TASK DESCRIPTION. You are to retype all of the data exactly as it appears.
::: INFORMATION SUPPLIED :::
Lemma first_update_ok docs w r w' :
  first_update update docs w = (Ok r, w') ->
  match r with
  | None => same (D := D) w w'
  | Some x => exists d w1, d ∈ docs /\ same (D := D) w w1 /\ update d w1 = (Ok x, w')
  end.
Proof.
  revert w. induction docs as [|d docs IH]; intros w Hf; [by injection Hf as <- <-|].
  simpl in Hf. unfold bind at 1, try in Hf. destruct (update d w) as [[x|e| |] w1] eqn:Hu; try done.
  - simpl in Hf. unfold bind, unwrap, ret in Hf. simplify_eq.
    exists d, w. split; [set_solver|]. split; [done|]. done.
  - simpl in Hf. destruct (IsErrorStatusCode e StatusPreconditionFailed) eqn:He.
    + apply Hupd in Hu; [|done]. apply IH in Hf. unfold same in *. destruct r as [x|]; [|by rewrite Hf].
      destruct Hf as (d' & w2 & ? & ? & ?). exists d', w2. split; [set_solver|].
      unfold same in *. split; [congruence|done].
    + unfold bind, unwrap, throw in Hf. done.
Qed.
:::
RESULT FOR THIS EXERCISE.
Lemma first_update_ok docs w r w' :
  first_update update docs w = (Ok r, w') ->
  match r with
  | None => same (D := D) w w'
  | Some x => exists d w1, d ∈ docs /\ same (D := D) w w1 /\ update d w1 = (Ok x, w')
  end.
Proof.
  revert w. induction docs as [|d docs IH]; intros w Hf; [by injection Hf as <- <-|].
  simpl in Hf. unfold bind at 1, try in Hf. destruct (update d w) as [[x|e| |] w1] eqn:Hu; try done.
  - simpl in Hf. unfold bind, unwrap, ret in Hf. simplify_eq.
    exists d, w. split; [set_solver|]. split; [done|]. done.
  - simpl in Hf. destruct (IsErrorStatusCode e StatusPreconditionFailed) eqn:He.
    + apply Hupd in Hu; [|done]. apply IH in Hf. unfold same in *. destruct r as [x|]; [|by rewrite Hf].
      destruct Hf as (d' & w2 & ? & ? & ?). exists d', w2. split; [set_solver|].
      unfold same in *. split; [congruence|done].
    + unfold bind, unwrap, throw in Hf. done.
Qed.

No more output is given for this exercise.